(** The fate of a pending timeout along a trace without input changes: as
    long as less time than its delay has passed it stays pending, untouched;
    once its due time is reached, the time step that reaches it emits
    [typing_stop] and the queue is empty from then on. *)
Lemma pending_timeout_run tr : forall s t,
  socketRef s <> None -> timers s = [t] -> clock s < due t ->
  allowed tr s = true -> existsb is_change tr = false ->
  let s' := fst (run tr s) in
  clock s' = clock s + elapsed tr /\
  (clock s + elapsed tr < due t ->
     timer_view s' = (typingTimeoutRef s, [t], next_timer s, clock s + elapsed tr)) /\
  (due t <= clock s + elapsed tr ->
     timers s' = [] /\
     exists tr1 d tr2,
       tr = tr1 ++ Elapse d :: tr2 /\
       clock (fst (run tr1 s)) < due t <= clock (fst (run tr1 s)) + d /\
       snd (elapse d (fst (run tr1 s))) = [typing_stop]).
Proof.
  induction tr as [|e tr IH]; intros s t Hs Ht Hc Ha Hn;
    cbn [run allowed existsb elapsed] in *.
  - rewrite Z.add_0_r. split; [reflexivity|]. split; [|lia].
    intros _. unfold timer_view. cbn. now rewrite Ht.
  - apply andb_prop in Ha as [En Ha]. apply orb_false_elim in Hn as [He Hn].
    rewrite seq_fst. pose proof (allowed_elapsed_nonneg _ _ Ha) as Hpos.
    destruct (is_elapse e) eqn:Ee.
    + destruct e as [| | | | | | | |d]; try discriminate.
      cbn in En. apply Z.leb_le in En. cbn [handle].
      destruct (Z.lt_ge_cases (clock s + d) (due t)) as [Hlt|Hge].
      * destruct (elapse_before d s t Ht Hlt) as [Ho Ht'].
        assert (Hs' : socketRef (fst (elapse d s)) <> None)
          by (rewrite elapse_fst; exact Hs).
        assert (Hck : clock (fst (elapse d s)) = clock s + d)
          by (rewrite elapse_fst; reflexivity).
        assert (Hv : typingTimeoutRef (fst (elapse d s)) = typingTimeoutRef s /\
                     next_timer (fst (elapse d s)) = next_timer s)
          by (rewrite elapse_fst; split; reflexivity).
        destruct Hv as [Hv1 Hv2].
        destruct (IH (fst (elapse d s)) t Hs' Ht' ltac:(lia) Ha Hn)
          as (I1 & I2 & I3).
        rewrite Hck, Hv1, Hv2 in *. rewrite Z.add_assoc.
        split; [exact I1|]. split; [exact I2|].
        intros Hdue. destruct (I3 Hdue) as (Hnil & tr1 & d' & tr2 & -> & Hb & Ho').
        split; [exact Hnil|].
        exists (Elapse d :: tr1), d', tr2. cbn. rewrite seq_fst.
        split; [reflexivity|]. split; assumption.
      * destruct (elapse_after d s t Hs Ht Hge) as [Ho Ht'].
        split.
        { rewrite clock_run, elapse_fst. cbn. lia. }
        split; [intros; lia|]. intros _.
        split; [now apply timers_nil_run|].
        exists [], d, tr. cbn. split; [reflexivity|]. split; [lia | exact Ho].
    + pose proof (handle_timer_frame e s He Ee) as F.
      unfold timer_view in F. injection F as F1 F2 F3 F4.
      assert (Hs' := socketRef_handle e s Hs).
      rewrite <- F2 in Ht. rewrite <- F4 in Hc.
      assert (El : elapsed (e :: tr) = elapsed tr) by (destruct e; try discriminate; reflexivity).
      cbn in El. rewrite El.
      destruct (IH (fst (handle e s)) t Hs' Ht Hc Ha Hn) as (I1 & I2 & I3).
      rewrite F1, F3, F4 in *.
      split; [exact I1|]. split; [exact I2|].
      intros Hdue. destruct (I3 Hdue) as (Hnil & tr1 & d' & tr2 & -> & Hb & Ho').
      split; [exact Hnil|].
      exists (e :: tr1), d', tr2. cbn. rewrite seq_fst.
      split; [reflexivity|]. split; assumption.
Qed.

==*==

Problem:
Retype the line containing "rewrite F1, F3, F4 in *." and all the lines after it, ending with the final line of the material, exactly.

Reply to the task:
      rewrite F1, F3, F4 in *.
      split; [exact I1|]. split; [exact I2|].
      intros Hdue. destruct (I3 Hdue) as (Hnil & tr1 & d' & tr2 & -> & Hb & Ho').
      split; [exact Hnil|].
      exists (e :: tr1), d', tr2. cbn. rewrite seq_fst.
      split; [reflexivity|]. split; assumption.
Qed.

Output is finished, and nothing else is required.